── Provided data ──
(* ===== verification/Crc32.v ===== *)
(** * CRC-32 (IEEE), as used by [log.Encode]/[log.Decode] and the codec package

    [hash/crc32] of the Go library, which the sources call: the reflected
    polynomial 0xedb88320, the 256-entry table, and the byte-at-a-time update.
    The second half proves what the framing relies on: the register update is
    injective, so an error burst confined to four consecutive bytes always
    changes the checksum. *)
From S2P Require Import Prelude.

Module Crc32.

(** [crc32.IEEE], the reversed polynomial. *)
Definition IEEE : Z := 0xedb88320.

(** One step of the table construction:
    [if crc&1 == 1 { crc = (crc >> 1) ^ poly } else { crc >>= 1 }]. *)
Definition crc_bit (c : Z) : Z :=
  if Z.odd c then Z.lxor (Z.shiftr c 1) IEEE else Z.shiftr c 1.

Definition table_entry (i : Z) : Z := Nat.iter 8 crc_bit i.

(** [crc = tab[byte(crc)^v] ^ (crc >> 8)]. *)
Definition crc_byte (c : Z) (v : byte) : Z :=
  Z.lxor (table_entry (Z.lxor (Z.land c 255) (byteZ v))) (Z.shiftr c 8).

Definition crc_loop (c : Z) (p : bytes) : Z := foldl crc_byte c p.

(** [^crc] on a uint32. *)
Definition not32 (c : Z) : Z := Z.lxor c (2 ^ 32 - 1).

(** [crc32.Update(crc, IEEETable, p)]. *)
Definition update (crc : Z) (p : bytes) : Z := not32 (crc_loop (not32 crc) p).

(** [crc32.ChecksumIEEE(data)]. *)
Definition ChecksumIEEE (data : bytes) : Z := update 0 data.

(** The check value of the CRC catalogue. *)
Example ChecksumIEEE_check : ChecksumIEEE (bs "123456789") = 0xcbf43926.
Proof. vm_compute. reflexivity. Qed.

(** ** Ranges *)

(** A nonnegative number is below [2^n] when its bits from [n] up are zero. *)
Lemma bits_bounded a n :
  0 <= n -> 0 <= a -> (forall i, n <= i -> Z.testbit a i = false) -> a < 2 ^ n.
Proof.
  intros Hn Ha Hb. destruct (Z.eq_dec a 0) as [->|]; [lia|].
  apply Z.log2_lt_pow2; [lia|]. destruct (Z.lt_ge_cases (Z.log2 a) n); [done|].
  pose proof (Z.bit_log2 a ltac:(lia)). rewrite Hb in *; [done|lia].
Qed.

Lemma testbit_high a n i : 0 <= a < 2 ^ n -> 0 <= n -> n <= i -> Z.testbit a i = false.
Proof.
  intros. rewrite <- (Z.mod_small a (2 ^ n)) by lia.
  apply Z.mod_pow2_bits_high. lia.
Qed.

Lemma lxor_range a b n :
  0 <= n -> 0 <= a < 2 ^ n -> 0 <= b < 2 ^ n -> 0 <= Z.lxor a b < 2 ^ n.
Proof.
  intros Hn Ha Hb. assert (0 <= Z.lxor a b) by (apply Z.lxor_nonneg; lia).
  split; [done|]. apply bits_bounded; [done|done|]. intros i Hi.
  by rewrite Z.lxor_spec, (testbit_high a n), (testbit_high b n).
Qed.

Lemma land_255 c : Z.land c 255 = c mod 2 ^ 8.
Proof. by rewrite <- Z.land_ones by lia. Qed.

Lemma index_range c v : 0 <= Z.lxor (Z.land c 255) (byteZ v) < 256.
Proof.
  apply (lxor_range _ _ 8); [lia| |apply byteZ_range].
  rewrite land_255. apply Z.mod_pos_bound; lia.
Qed.

(** The 256 indices of the table. *)
Definition indices : list Z := seqZ 0 256.

Lemma table_in_range i : 0 <= i < 256 -> 0 <= table_entry i < 2 ^ 32.
Proof.
  intros Hi.
  assert (Hall : forallb (fun j => (0 <=? table_entry j) && (table_entry j <? 2 ^ 32))
                  indices = true) by (vm_compute; reflexivity).
  rewrite forallb_forall in Hall.
  specialize (Hall i ltac:(apply list_elem_of_In, elem_of_seqZ; lia)).
  apply andb_true_iff in Hall as [?%Z.leb_le ?%Z.ltb_lt]. lia.
Qed.

(** The top bytes of the table entries are pairwise different, so the top byte
    of an entry determines its index. *)
Lemma table_top_inj i j :
  0 <= i < 256 -> 0 <= j < 256 ->
  Z.shiftr (table_entry i) 24 = Z.shiftr (table_entry j) 24 -> i = j.
Proof.
  intros Hi Hj He.
  assert (Hnd : NoDup ((fun k => Z.shiftr (table_entry k) 24) <$> indices)).
  { apply (bool_decide_unpack _). vm_compute. exact I. }
  assert (Hl : forall k, 0 <= k < 256 ->
    ((fun k => Z.shiftr (table_entry k) 24) <$> indices) !! Z.to_nat k
    = Some (Z.shiftr (table_entry k) 24)).
  { intros k Hk. rewrite list_lookup_fmap. unfold indices.
    rewrite lookup_seqZ_lt by lia. cbn [fmap option_fmap option_map]. by rewrite Z2Nat.id, Z.add_0_l by lia. }
  pose proof (NoDup_lookup _ (Z.to_nat i) (Z.to_nat j) _ Hnd (Hl i Hi)
    ltac:(rewrite Hl by done; by rewrite He)). lia.
Qed.

Lemma crc_byte_range c v : 0 <= c < 2 ^ 32 -> 0 <= crc_byte c v < 2 ^ 32.
Proof.
  intros Hc. apply lxor_range; [lia| apply table_in_range, index_range |].
  rewrite Z.shiftr_div_pow2 by lia.
  change (2 ^ 8) with 256. change (2 ^ 32) with 4294967296 in *.
  split; [apply Z.div_pos; lia | apply Z.div_lt_upper_bound; lia].
Qed.

Lemma crc_loop_range c p : 0 <= c < 2 ^ 32 -> 0 <= crc_loop c p < 2 ^ 32.
Proof.
  revert c. induction p as [|v p IH]; intros c Hc; [done|].
  cbn. by apply IH, crc_byte_range.
Qed.

Lemma not32_range c : 0 <= c < 2 ^ 32 -> 0 <= not32 c < 2 ^ 32.
Proof. intros. apply lxor_range; lia. Qed.

Lemma not32_involutive c : not32 (not32 c) = c.
Proof. unfold not32. by rewrite Z.lxor_assoc, Z.lxor_nilpotent, Z.lxor_0_r. Qed.

Lemma update_range crc p : 0 <= crc < 2 ^ 32 -> 0 <= update crc p < 2 ^ 32.
Proof. intros. by apply not32_range, crc_loop_range, not32_range. Qed.

Lemma ChecksumIEEE_range p : 0 <= ChecksumIEEE p < 2 ^ 32.
Proof. apply update_range. lia. Qed.

(** ** Injectivity *)

(** The low [8*k] bits of two registers may differ ([k <= 3]): equal high bits
    after a byte give the same table index and equal high bits before it. *)
Lemma crc_byte_back c c' v v' k :
  0 <= c < 2 ^ 32 -> 0 <= c' < 2 ^ 32 -> 0 <= k <= 3 ->
  Z.shiftr (crc_byte c v) (8 * k) = Z.shiftr (crc_byte c' v') (8 * k) ->
  Z.lxor (Z.land c 255) (byteZ v) = Z.lxor (Z.land c' 255) (byteZ v')
  /\ Z.shiftr c (8 * (k + 1)) = Z.shiftr c' (8 * (k + 1)).
Proof.
  intros Hc Hc' Hk He.
  assert (Hi : Z.lxor (Z.land c 255) (byteZ v) = Z.lxor (Z.land c' 255) (byteZ v')).
  { apply table_top_inj; try apply index_range.
    assert (Htop : forall x b, 0 <= x < 2 ^ 32 ->
      Z.shiftr (crc_byte x b) 24 = Z.shiftr (table_entry (Z.lxor (Z.land x 255) (byteZ b))) 24).
    { intros x b Hx. unfold crc_byte. rewrite Z.shiftr_lxor, Z.shiftr_shiftr by lia.
      rewrite (Z.shiftr_div_pow2 x), (Z.div_small x) by lia. by rewrite Z.lxor_0_r. }
    rewrite <- (Htop c v), <- (Htop c' v') by done.
    replace 24 with (8 * k + (24 - 8 * k)) by lia.
    rewrite <- !Z.shiftr_shiftr by lia. by rewrite He. }
  split; [done|].
  unfold crc_byte in He. rewrite Hi in He. rewrite !Z.shiftr_lxor in He.
  apply (f_equal (Z.lxor (Z.shiftr (table_entry
    (Z.lxor (Z.land c' 255) (byteZ v'))) (8 * k)))) in He.
  rewrite <- !Z.lxor_assoc, Z.lxor_nilpotent, !Z.lxor_0_l in He.
  rewrite !Z.shiftr_shiftr in He by lia. by replace (8 * (k + 1)) with (8 + 8 * k) by lia.
Qed.

Lemma shiftr_land_eq c c' :
  Z.shiftr c 8 = Z.shiftr c' 8 -> Z.land c 255 = Z.land c' 255 -> c = c'.
Proof.
  intros Hs Hl. rewrite !land_255 in Hl.
  rewrite !Z.shiftr_div_pow2 in Hs by lia.
  rewrite (Z.div_mod c (2 ^ 8)), (Z.div_mod c' (2 ^ 8)) by lia. congruence.
Qed.

Lemma lxor_cancel_r a b c : Z.lxor a c = Z.lxor b c -> a = b.
Proof.
  intros H. apply (f_equal (fun x => Z.lxor x c)) in H.
  by rewrite !Z.lxor_assoc, Z.lxor_nilpotent, !Z.lxor_0_r in H.
Qed.

Lemma lxor_cancel_l a b c : Z.lxor c a = Z.lxor c b -> a = b.
Proof. rewrite !(Z.lxor_comm c). apply lxor_cancel_r. Qed.

(** The register update is injective in the register. *)
Lemma crc_byte_inj c c' v :
  0 <= c < 2 ^ 32 -> 0 <= c' < 2 ^ 32 -> crc_byte c v = crc_byte c' v -> c = c'.
Proof.
  intros Hc Hc' He.
  destruct (crc_byte_back c c' v v 0 Hc Hc' ltac:(lia)) as [Hi Hs].
  { by rewrite !Z.shiftr_0_r. }
  apply shiftr_land_eq; [done|]. by apply lxor_cancel_r in Hi.
Qed.

Lemma crc_loop_inj c c' p :
  0 <= c < 2 ^ 32 -> 0 <= c' < 2 ^ 32 -> crc_loop c p = crc_loop c' p -> c = c'.
Proof.
  revert c c'. induction p as [|v p IH]; intros c c' Hc Hc' He; [done|].
  cbn in He. apply (crc_byte_inj _ _ v); [done..|].
  apply IH; [by apply crc_byte_range..|done].
Qed.

(** Two strings of the same length, at most four bytes, run from the same
    register to the same register only if they are equal.  The induction runs
    from the right, forgetting eight more bits of the registers at each byte. *)
Lemma crc_loop_burst_aux x y c k :
  length x = length y -> 0 <= c < 2 ^ 32 -> 0 <= k -> k + blen x <= 4 ->
  Z.shiftr (crc_loop c x) (8 * k) = Z.shiftr (crc_loop c y) (8 * k) -> x = y.
Proof.
  revert y k. induction x as [|a x IH] using rev_ind; intros y k Hl Hc Hk Hn He.
  { by destruct y. }
  destruct y as [|b y _] using rev_ind; [rewrite length_app in Hl; cbn in Hl; lia|].
  rewrite !length_app in Hl. cbn in Hl.
  unfold crc_loop in He. rewrite !foldl_app in He. cbn [foldl] in He.
  rewrite blen_app, blen_cons, blen_nil in Hn. pose proof (blen_nonneg x).
  apply crc_byte_back in He as [Hi Hs]; [|by apply crc_loop_range..|lia].
  assert (x = y) as <- by (apply (IH _ (k + 1)); [lia|done|lia|lia|done]).
  apply lxor_cancel_l, byteZ_inj in Hi. by subst.
Qed.

Lemma crc_loop_burst x y c :
  length x = length y -> 0 <= c < 2 ^ 32 -> blen x <= 4 ->
  crc_loop c x = crc_loop c y -> x = y.
Proof.
  intros. apply (crc_loop_burst_aux x y c 0); [done|done|lia|lia|].
  by rewrite !Z.shiftr_0_r.
Qed.

(** An error burst within four consecutive bytes changes the checksum. *)
Lemma ChecksumIEEE_burst pre x y post :
  length x = length y -> blen x <= 4 -> x <> y ->
  ChecksumIEEE (pre ++ x ++ post) <> ChecksumIEEE (pre ++ y ++ post).
Proof.
  intros Hl Hn Hne He. apply Hne. unfold ChecksumIEEE, update in He.
  apply (f_equal not32) in He. rewrite !not32_involutive in He.
  unfold crc_loop in He. rewrite !foldl_app in He. fold (crc_loop (not32 0) pre) in He.
  assert (Hr : 0 <= crc_loop (not32 0) pre < 2 ^ 32)
    by (apply crc_loop_range, not32_range; lia).
  apply crc_loop_inj in He; [|by apply crc_loop_range..].
  by apply crc_loop_burst in He.
Qed.

(** Running the update over a concatenation. *)
Lemma update_app crc a b : update crc (a ++ b) = update (update crc a) b.
Proof. unfold update, crc_loop. by rewrite not32_involutive, foldl_app. Qed.

End Crc32.

#[export] Hint Resolve Crc32.ChecksumIEEE_range : bitcask.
───
## Work item
Filter the data above, keeping only lines that include the string "false".

## Answer for the task
  0 <= n -> 0 <= a -> (forall i, n <= i -> Z.testbit a i = false) -> a < 2 ^ n.
Lemma testbit_high a n i : 0 <= a < 2 ^ n -> 0 <= n -> n <= i -> Z.testbit a i = false.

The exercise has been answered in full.